The Vegan Museum
- Formation: 2016
- Tax ID no.: 32-0026361
- Headquarters: Chicago
- Revenue: $25,000 USD (2019)
- Website: veganmuseum.org

= Vegan Museum =

US nonprofit travelling exhibition

The Vegan Museum (formerly the National Vegetarian Museum) is a nonprofit travelling exhibition about veganism and vegetarianism. The exhibition tours different locations in and around Chicago. The Vegan Museum documents the history of the vegan and vegetarian movement in the United States.

== History ==
The museum was founded in 2017 as the National Vegetarian Museum and showed its first exhibition the same year. The museum was founded by Kay Stepkin, a former vegetarian restaurant owner who wrote a column about vegan food called "The Veggie Cook" for the Chicago Tribune from 2011 to 2015.

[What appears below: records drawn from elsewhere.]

Lemma classifyCommits_entries ctx prefixes url cs st :
  Forall2 entry_of_commit cs (classifyCommits ctx prefixes url cs st).1.
Proof.
  revert st; induction cs as [|c cs IH]; intros st; [constructor|].
  cbn [classifyCommits].
  destruct (classifyCommit ctx prefixes url c st) as [e st1] eqn:Hc.
  specialize (IH st1).
  destruct (classifyCommits ctx prefixes url cs st1) as [es st2].
  cbn [fst] in *. constructor; [|done].
  change e with (e, st1).1. rewrite <- Hc. unfold classifyCommit.
  destruct (breaking_notes ctx (notes c) (store st)) as [kept σ'].
  unfold entry_of_commit. cbn. repeat split.
  destruct (jiraHeader (message c)); [by right|by left].
Qed.

(** The entries of a call are the entries of the parsed commits, one per
    commit and in their order, each with the commit's sha, header line,
    scope and references and with the commit's type or [others], followed
    by the entries of the recovered raw commits: those have the type
    [others], no notes, references, scope or footer, a header of one line,
    and the sha of a raw commit that no parsed commit has. *)
Theorem classify_entries (options : BuildNotesOptions)
    (cs : list ConventionalCommit) (σ : gmap loc Note) :
  exists parsed recovered seenShas,
    (classify options cs σ).1 = parsed ++ recovered
    /\ Forall2 entry_of_commit cs parsed
    /\ Forall (entry_of_raw seenShas (default [] (commits options))) recovered
    /\ (forall s, s ∈ seenShas <-> s <> "" /\ s ∈ List.map sha cs)
    /\ length recovered <= length (default [] (commits options)).
Proof.
  rewrite classify_fst. cbv zeta.
  set (r := classifyCommits (buildContext options)
              (trackerPrefixes (trackerList options)) (trackerUrl options)
              cs {| seen := ∅; store := σ |}).
  exists r.1, (recoverRaws (trackerPrefixes (trackerList options))
                 (trackerUrl options) (seen r.2) (commits options)),
    (seen r.2).
  split; [done|]. split; [apply classifyCommits_entries|].
  assert (Hseen : forall s, s ∈ seen r.2 <-> s <> "" /\ s ∈ List.map sha cs).
  { intros s. unfold r. rewrite classifyCommits_seen. cbn [seen].
    split; [intros [H|H]; [by apply not_elem_of_empty in H|done]|by right]. }
  destruct (commits options) as [rs|]; cbn [default].
  - destruct (recoverRaws_entries (trackerPrefixes (trackerList options))
                (trackerUrl options) (seen r.2) rs) as [H1 H2].
    split; [exact H1|]. split; [exact Hseen|exact H2].
  - cbn [recoverRaws]. split; [constructor|]. split; [exact Hseen|done].
Qed.
Lemma prefix_app (sub s : string) :
  String.prefix sub s = true -> exists r, s = sub +:+ r.
Proof.
  revert s. induction sub as [|c sub IH]; intros s H; simpl in *.
  - exists s. reflexivity.
  - destruct s as [|d s]; simpl in H; [discriminate|].
    destruct (ascii_dec c d) as [->|]; [|discriminate].
    destruct (IH s H) as [r ->]. exists r. reflexivity.
Qed.

Lemma app_prefix (sub r : string) : String.prefix sub (sub +:+ r) = true.
Proof.
  induction sub as [|c sub IH]; simpl; [destruct r; reflexivity|].
  destruct (ascii_dec c c); [exact IH | congruence].
Qed.

Lemma find_from_eq (i : Z) (sub s : string) :
  Py.find_from i sub s
  = if String.prefix sub s then i
    else match s with
         | EmptyString => -1
         | String _ s' => Py.find_from (i + 1) sub s'
         end.
Proof. destruct s; reflexivity. Qed.

Lemma find_from_first (sub pre rest : string) :
  forall i,
    (forall p r, pre +:+ sub +:+ rest = p +:+ sub +:+ r ->
                 (String.length pre <= String.length p)%nat) ->
    Py.find_from i sub (pre +:+ sub +:+ rest) = i + Z.of_nat (String.length pre).
Proof.
  induction pre as [|c pre IH]; intros i Hmin.
  - change (EmptyString +:+ sub +:+ rest) with (sub +:+ rest).
    rewrite find_from_eq, app_prefix. simpl. lia.
  - change (String c pre +:+ sub +:+ rest) with (String c (pre +:+ sub +:+ rest)) in *.
    rewrite find_from_eq.
    destruct (String.prefix sub (String c (pre +:+ sub +:+ rest))) eqn:Ep.
    + apply prefix_app in Ep as [r Hr].
      specialize (Hmin EmptyString r Hr). simpl in Hmin. lia.
    + rewrite IH.
      * simpl String.length. lia.
      * intros p r Hpr.
        specialize (Hmin (String c p) r). simpl in Hmin.
        rewrite Hpr in Hmin. specialize (Hmin eq_refl). lia.
Qed.

(** [find] returns the position of the first occurrence. *)
Lemma find_first_occurrence (sub pre line rest : string) :
  first_occurrence sub pre line rest ->
  Py.find line sub = Z.of_nat (String.length pre).
Proof.
  intros [-> Hmin]. unfold Py.find. rewrite find_from_first by exact Hmin. lia.
Qed.

Lemma length_app (a b : string) :
  String.length (a +:+ b) = (String.length a + String.length b)%nat.
Proof. induction a as [|c a IH]; simpl; [reflexivity | rewrite IH; reflexivity]. Qed.

Lemma drop_app (a b : string) : Py.drop (String.length a) (a +:+ b) = b.
Proof. induction a as [|c a IH]; simpl; [reflexivity | exact IH]. Qed.

Lemma take_app (a b : string) : Py.take (String.length a) (a +:+ b) = a.
Proof.
  induction a as [|c a IH]; [destruct b; reflexivity|].
  change (String c (Py.take (String.length a) (a +:+ b)) = String c a).
  f_equal. exact IH.
Qed.

(** The slice after the first occurrence is what follows it. *)
Lemma slice_after_first_occurrence (sub pre line rest : string) :
  first_occurrence sub pre line rest ->
  Py.slice_from (Py.find line sub + Z.of_nat (String.length sub)) line = rest.
Proof.
  intros H. rewrite (find_first_occurrence _ _ _ _ H). destruct H as [-> _].
  unfold Py.slice_from, Py.slice_index.
  rewrite !length_app.
  destruct (Z.ltb_spec (Z.of_nat (String.length pre) + Z.of_nat (String.length sub)) 0);
    [lia|].
  rewrite Z.min_l by lia.
  replace (Z.to_nat (Z.of_nat (String.length pre) + Z.of_nat (String.length sub)))
    with (String.length (pre +:+ sub)) by (rewrite length_app; lia).
  replace (pre +:+ sub +:+ rest) with ((pre +:+ sub) +:+ rest).
  - apply drop_app.
  - clear. induction pre as [|c pre IH]; [reflexivity|].
    change (String c ((pre +:+ sub) +:+ rest) = String c (pre +:+ sub +:+ rest)).
    f_equal. exact IH.
Qed.

Lemma find_from_found (sub s : string) :
  forall i,
    Py.find_from i sub s <> -1 ->
    exists pre rest,
      s = pre +:+ sub +:+ rest
      /\ Py.find_from i sub s = i + Z.of_nat (String.length pre)
      /\ forall p r, s = p +:+ sub +:+ r -> (String.length pre <= String.length p)%nat.
Proof.
  induction s as [|c s IH]; intros i; rewrite find_from_eq.
  - destruct (String.prefix sub "") eqn:Ep; [|congruence].
    intros _. apply prefix_app in Ep as [r Hr].
    exists EmptyString, r. repeat split; [exact Hr | simpl; lia | simpl; lia].
  - destruct (String.prefix sub (String c s)) eqn:Ep.
    + intros _. apply prefix_app in Ep as [r Hr].
      exists EmptyString, r. repeat split; [exact Hr | simpl; lia | simpl; lia].
    + intros Hne. destruct (IH (i + 1) Hne) as (pre & rest & Hs & Hk & Hmin).
      exists (String c pre), rest. repeat split.
      * rewrite Hs at 1. reflexivity.
      * rewrite Hk. simpl String.length. lia.
      * intros p r Hpr. destruct p as [|d p].
        -- change (String c s = sub +:+ r) in Hpr.
           rewrite Hpr, app_prefix in Ep. discriminate.
        -- change (String c s = String d (p +:+ sub +:+ r)) in Hpr.
           injection Hpr as _ Hpr. specialize (Hmin p r Hpr). simpl. lia.
Qed.

(** Where [find] finds [sub], the first occurrence of [sub] is. *)
Lemma first_occurrence_at_find (sub line : string) :
  Py.find line sub <> -1 ->
  first_occurrence sub
    (Py.take (Z.to_nat (Py.find line sub)) line) line
    (Py.drop (Z.to_nat (Py.find line sub) + String.length sub) line).
Proof.
  unfold Py.find. intros Hne.
  destruct (find_from_found sub line 0 Hne) as (pre & rest & Hs & Hk & Hmin).
  rewrite Hk. replace (Z.to_nat (0 + Z.of_nat (String.length pre)))
    with (String.length pre) by lia.
  assert (Hassoc : pre +:+ sub +:+ rest = (pre +:+ sub) +:+ rest).
  { clear. induction pre as [|c pre IH]; [reflexivity|].
    change (String c (pre +:+ sub +:+ rest) = String c ((pre +:+ sub) +:+ rest)).
    f_equal. exact IH. }
  clear Hk Hne. subst line. rewrite take_app. split.
  - rewrite Hassoc at 2. rewrite <- length_app, drop_app. reflexivity.
  - exact Hmin.
Qed.

(* ===================================================================== *)
(** * What a cycle never changes *)
(* ===================================================================== *)

Lemma same_binding_refl (r : Reader) : same_binding r r.
Proof. unfold same_binding. auto 10. Qed.

Lemma same_binding_trans (a b c : Reader) :
  same_binding a b -> same_binding b c -> same_binding a c.
Proof. unfold same_binding. intuition congruence. Qed.

(** Everything a cycle does after it has stamped the time keeps the
    binding of the reader; so does [close]. *)
Lemma gather_sample_keeps_binding (f : handle) : keeps same_binding (gather_sample f).
Proof.
  unfold gather_sample, stat_gather_sample, status_gather_sample,
    io_gather_sample, io_line, calculate_time_cs, calculate_time_ms,
    calculate_time, get_uptime_ms, print_sample.
  cbv zeta.
  frame same_binding_refl same_binding_trans.
Qed.

Lemma close_keeps_binding : keeps same_binding close.
Proof.
  unfold close.
  frame same_binding_refl same_binding_trans.
Qed.

(** A cycle stamps the reading of the clock on the reader, failed or
    not, returning or raising, and keeps the rest of its binding. *)
Lemma run_single_cycle_stamps (r : Reader) (w : World) :
  same_binding (with_timestamp (Some (cycle_time w)) r)
    (fst (snd (run_single_cycle (r, w)))).
Proof.
  unfold run_single_cycle.
  match goal with
  | |- context [world Sys.time ≫= ?k] =>
      change ((world Sys.time ≫= k) (r, w))
        with (k (cycle_time w) (r, ticked w))
  end.
  cbv beta.
  match goal with
  | |- context [update ?f ≫= ?k] =>
      change ((update f ≫= k) (r, ticked w)) with (k tt (f r, ticked w))
  end.
  cbv beta.
  match goal with
  | |- same_binding ?r1 (fst (snd (?m (?r1, ?w1)))) =>
      cut (keeps same_binding m); [intros H; apply H|]
  end.
  frame same_binding_refl same_binding_trans.
  intros e h He. destruct e; try discriminate He. injection He as <-.
  frame same_binding_refl same_binding_trans.
Qed.

Lemma run_readers_length (method : M RSt unit) (gathers : list Reader) :
  forall w, length (fst (snd (run_readers method gathers w))) = length gathers.
Proof.
  induction gathers as [|r rest IH]; intros w; simpl; [reflexivity|].
  destruct (method (r, w)) as [[[]|e] [r' w']]; simpl; [|reflexivity].
  specialize (IH w').
  destruct (run_readers method rest w') as [res [rest' w'']]. simpl in *.
  congruence.
Qed.

Lemma same_reader_refl (r : Reader) : same_reader r r.
Proof. unfold same_reader. auto 10. Qed.

Lemma run_single_cycle_keeps : keeps same_reader run_single_cycle.
Proof.
  intros r w. destruct (run_single_cycle_stamps r w) as (H1 & H2 & H3 & H4 & H5 & _).
  unfold same_reader. simpl in *. auto 10.
Qed.

(** The loop over the readers relates each reader to itself. *)
Lemma run_readers_keeps (R : Reader -> Reader -> Prop) (method : M RSt unit) :
  (forall r, R r r) ->
  keeps R method ->
  forall gathers w, Forall2 R gathers (fst (snd (run_readers method gathers w))).
Proof.
  intros Hrefl Hm. induction gathers as [|r rest IH]; intros w; simpl.
  - constructor.
  - specialize (Hm r w).
    destruct (method (r, w)) as [[[]|e] [r' w']]; simpl in *.
    + specialize (IH w').
      destruct (run_readers method rest w') as [res [rest' w'']]; simpl in *.
      constructor; assumption.
    + constructor; [assumption|]. clear -Hrefl. induction rest; constructor; auto.
Qed.

Lemma same_but_boot_time_refl (r : Reader) : same_but_boot_time r r.
Proof. exists (_boot_time_ms r). destruct r; reflexivity. Qed.

Lemma same_but_boot_time_trans (a b c : Reader) :
  same_but_boot_time a b -> same_but_boot_time b c -> same_but_boot_time a c.
Proof. intros [x ->] [y ->]. exists y. reflexivity. Qed.

(** [__get_uptime_ms] touches the boot time of the reader and nothing
    else of it. *)
Lemma get_uptime_ms_frame : keeps same_but_boot_time get_uptime_ms.
Proof.
  unfold get_uptime_ms.
  frame same_but_boot_time_refl same_but_boot_time_trans.
  apply keeps_update. intros o. eexists. reflexivity.
Qed.

(* ===================================================================== *)
(** * The cycle of a reader *)
(* ===================================================================== *)

(** A failed reader only stamps the time of the call. *)
Lemma run_single_cycle_failed (r : Reader) (w : World) :
  _failed r = true ->
  run_single_cycle (r, w)
  = (Ok tt, (with_timestamp (Some (cycle_time w)) r, ticked w)).
Proof.
  intros Hf. unfold run_single_cycle, Sys.time. unfold_monad. simpl.
  rewrite Hf. reflexivity.
Qed.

In 2020, the museum's board changed its name to The Vegan Museum. That same year the museum added an advisory council of influential vegans who include Neal Barnard, MD, president and founder of the Physicians Committee for Responsible Medicine, Anne Dinshah, vice president of the American Vegan Society, and Seth Tibbott, founder of Tofurky.

In 2022, the museum released a free historical research guide for historians, professors, students, and academics. Museum founder Kay Stepkin said the history of American vegetarianism was "underexplored" and that the first book about American vegetarian history was written only in 2004, even though American vegetarian history predates the War of American Independence. The museum created the guide with the aim of increasing American vegetarian history scholarship.

== Collection ==
The Vegan Museum documents the history of the vegan and vegetarian movement in the United States. The current exhibit is called "What Does It Mean to Be Vegetarian?” The exhibit consists of 12 seven-by-three-foot panels. The exhibition covers factory farms, Pythagoras, Leonardo da Vinci, comedian Dick Gregory, the history of the Chicago Vegetarian Society, the Pure Food Lunch Room (Chicago's first vegetarian restaurant, established in 1900), and the Vegetarian Times, magazine.

Stepkin has amassed a collection of vegan and vegetarian memorabilia, cookbooks, leaflets, and newsletters in her Lincoln Park apartment in Chicago.